In poco più di un anno abbiamo visto l’irruzione del Covid-19, la drammatica crescita dei malati e dei decessi, l’individuazione delle cure, il lockdown, la realizzazione di un vaccino e, ora, le varianti del virus. C’è lo spettro del dover ricominciare quasi tutto da capo. Nei laboratori di microbiologia della Louisiana State University Health a Shreveport sono state, infatti, individuate sette varianti. Tutte si rivelano in una specifica area genetica del virus. «All’inizio di dicembre scorso, ha iniziato a circolare un virus che presentava una mutazione in una posizione identificata come 677. Ci siamo subito resi conto che c’era qualcosa in ballo. Ma niente panico, variante non è sinonimo di maggiore letalità» commenta Jeremy Kamil, professore di Microbiologia e Ìmmunologia alla Louisiana State University guida dello studio appena pubblicato. Ad ogni variante il team dei ricercatori ha dato il nome di un uccello: Robin 1 (pettirosso), Robin 2, Bluebird (pettirosso azzurro), Yellowhammer (zigolo giallo), Mockingbird (tordo), Pelican (pellicano) e Quail (quaglia).

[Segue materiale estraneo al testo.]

(* ===== verification/Cycle.v ===== *)
(** * What one cycle produces

    Where every part of the snapshot returned by [Refresh] comes from. *)

From S2P Require Import Prelude Model ContentId Diff Tsl CertBody Slices Extract Internal Store.
From S2P Require Import Fetcher Verify Sources Pipeline PipelineProps Samples Demo.

Section Cycle.
Context {X : X509} {AS : Asn1} {AL : GoAlloc} {SO : GoSort} {RA : GoRange} {N : Net} {XD : XmlDsig} {XM : XML}
  {FI : Files} {YA : Yaml} {CO : Codec} (cfg : Config).

(** ** Territories *)

Definition prev_territory (prev : option Snapshot) (code : string) : option Territory :=
  prev ≫= (fun p => Snapshot_Territory p code).

(** A list verified in this cycle against the signers its pointer pins, that
    names this territory and does not go back in sequence. *)
Record verified_list (ps : pointerSet) (code : string) (prev : option Snapshot) (now : time) (raw : Raw)
    (tl : TrustedList) (anchors : list Anchor) (ws : list ExtractionWarning) : Prop := {
  vl_signed : exists lp pinned wall verified signer,
    ps_pointerFor ps code = Ok lp /\ parseDERCerts (lp_SignersDER lp) = Ok pinned /\
    Verify wall (raw_Bytes raw) pinned = Ok (verified, signer) /\ Parse verified = Ok tl;
  vl_territory : si_SchemeTerritory (tl_SchemeInformation tl) = code;
  vl_sequence : forall t0, prev_territory prev code = Some t0 ->
    t_TLSequence t0 <= TSLSequenceNumber (tl_SchemeInformation tl);
  vl_extract : ExtractAnchors tl code (AcceptedStatuses cfg) (AcceptedServiceTypes cfg) now = Ok (anchors, ws)
}.

(** The previous entry may be reused without a download: its list has a digest
    and is not stale. *)
Definition reusable (t : Territory) (now : time) : Prop :=
  t_SourceDigest t <> "" /\ is_Some (t_NextUpdate t) /\ StaleAt t now (StaleGrace cfg) = false.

Le mutazioni potrebbero rendere le varianti più contagiose?
«Stiamo certamente assistendo una contagiosità sempre più veloce. Stiamo studiando anche questo. I nostri sospetti sono alimentati dal fatto che il cambiamento compaia in un gene che influenza il modo in cui il virus entra nelle cellule umane. Negli Stati Uniti abbiamo rilevato sette varianti di coronavirus, tutte coinvolgevano la proteina Spike».
Può essere questa proteina a decidere l’aggressività del virus?

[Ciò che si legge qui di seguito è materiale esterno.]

(** A live series reads its new value, a seen one that is not live reads 0,
    and every other gauge is left alone. *)
Lemma publish_spec `{GoRange} values seen reg seen' reg' :
  publish values seen reg = (seen', reg') ->
  seen' = dom values ∪ seen /\
  forall x, reg' !! x = match values !! x with
                        | Some v => Some v
                        | None => if bool_decide (x ∈ seen) then Some 0 else reg !! x
                        end.
Proof.
  unfold publish. set (reg0 := set_fold _ reg seen).
  assert (Hnd : NoDup (map_range values).*1).
  { rewrite map_range_perm. apply NoDup_fst_map_to_list. }
  pose proof (foldl_set_lookup (map_range values) seen reg0 Hnd) as Hf.
  destruct (foldl _ _ _) as [s r]. destruct Hf as [-> Hf]. intros [= <- <-]. split.
  - f_equal. apply set_eq. intros x. rewrite elem_of_list_to_set, elem_of_dom, list_elem_of_fmap.
    split.
    + intros ([n v] & -> & Hin%elem_of_map_range). by exists v.
    + intros [v Hv]. exists (x, v). split; [done|]. by apply elem_of_map_range.
  - intros x. destruct (Hf x) as [H1 H2]. destruct (values !! x) as [v|] eqn:Hv.
    + by apply H1, elem_of_map_range.
    + rewrite H2; [subst reg0; rewrite set_fold_zero; by rewrite (bool_decide_ext _ (x ∈ seen)) by naive_solver|].
      rewrite list_elem_of_fmap. intros ([n v] & -> & Hin%elem_of_map_range). simpl in *. congruence.
Qed.

(** ** What the gauges show *)

Definition reading (g : Gauges) (name : string) : Z := default 0 (g_value g !! name).

(** The labels of the anchors served and of the services skipped. *)
Definition anchor_labels (s : Snapshot) : list (string * string * string) :=
  flat_map (fun t => (fun a => (a_Source a, t_Code t, a_Type a)) <$> t_Anchors t) (s_Territories s) ++
  ((fun a => (a_Source a, a_Territory a, a_Type a)) <$> s_Internal s).

Definition skipped_labels (s : Snapshot) : list (string * string) :=
  flat_map (fun t => (fun sk => (t_Code t, sk_Reason sk)) <$> t_Skipped t) (s_Territories s).

(** A territory's entry: the last one with its code. *)
Definition last_entry (s : Snapshot) (code : string) : option Territory :=
  last (filter (fun t => t_Code t = code) (s_Territories s)).

Record gauges_show (s : Snapshot) (g : Gauges) : Prop := {
  show_anchors : forall source territory typ,
    reading g (anchor_series source territory typ) = occurrences (source, territory, typ) (anchor_labels s);
  show_failed : forall code,
    reading g (failed_series code) = match last_entry s code with Some t => if t_Failed t then 1 else 0 | None => 0 end;
  show_skipped : forall code reason,
    reading g (skipped_series code reason) = occurrences (code, reason) (skipped_labels s)
}.

Definition anchor_name '((source, territory, typ) : string * string * string) : string :=
  anchor_series source territory typ.
Definition skipped_name '((code, reason) : string * string) : string := skipped_series code reason.

#[local] Instance anchor_name_inj : Inj (=) (=) anchor_name.
Proof. intros [[??]?] [[??]?] E. apply anchor_series_inj in E. naive_solver. Qed.
#[local] Instance skipped_name_inj : Inj (=) (=) skipped_name.
Proof. intros [??] [??] E. apply skipped_series_inj in E. naive_solver. Qed.

Lemma fmap_flat_map {A B C} (f : B -> C) (g : A -> list B) l :
  f <$> flat_map g l = flat_map (fun x => f <$> g x) l.
Proof. induction l as [|x l IH]; [done|]. simpl. by rewrite fmap_app, IH. Qed.

Lemma flat_map_eq {A B} (f g : A -> list B) l : (forall x, f x = g x) -> flat_map f l = flat_map g l.
Proof. intros E. induction l as [|x l IH]; [done|]. simpl. by rewrite E, IH. Qed.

«È la proteina utilizzata dal virus come un arpione per entrare nelle nostre cellule». Il vaccino ostacola la diffusione? Anche in caso di varianti? «Il vaccino funziona, con qualunque variante. Forse il virus mutato può ugualmente entrare nell’organismo ma se sei vaccinato si elimina il rischio di ammalarsi gravemente e di morire».
La protezione agisce anche su quelle varianti che oggi si credono più aggressive come la brasiliana o la sudafricana?
«Il virus può anche nascondersi mettendo occhiali neri, baffi finti e cappello, ma il vaccino, come la polizia, lo riconosce e lo blocca. Limitando al massimo i danni per l’organismo».
Per questo si deve far presto a vaccinare?
«Certo, si deve offrire la protezione in modo di essere pronti a respingere un qualsiasi nuovo possibile attacco. È la stessa strategia che adottiamo ogni anno contro l’influenza».
Quando avete cominciato a individuare le mutazioni?
«La variante è stata rilevata per la prima volta il 23 ottobre, ma tra il 1 dicembre 2020 e il 19 gennaio 2021 ha cominciato a essere presente con percentuali fino al 27,8% di tutti i genomi sequenziati in Louisiana e New Mexico».
Vi siete preoccupati?
«Era prevedibile. La scoperta è importante, ovviamente, perché l’unico modo per arginare il virus è capire come, se e quanto cambia per adattarsi».
Quindi voi credete che ce ne siano altre di mutazioni?
«Ce ne sono altre, è ovvio. Ognuno di noi ha cugini e poi cugini dei cugini, dei cugini…».
Parliamo, dunque, di virus molto simili?
«La maggior parte delle volte i cambiamenti che si vedono sono irrilevanti. Le mutazioni sono prevedibili e non dovrebbero essere motivo di preoccupazione a meno che non si sia riusciti ad ostacolare la diffusione del virus».
In che modo, in questo caso, si può manifestare l’infezione?
«Si può presentare come una normale influenza con tosse e febbre ma non attacca in modo letale l’apparato respiratorio perché, comunque, siamo protetti. Ripeto, non è necessariamente vero che le varianti equivalgono a una maggiore trasmissione».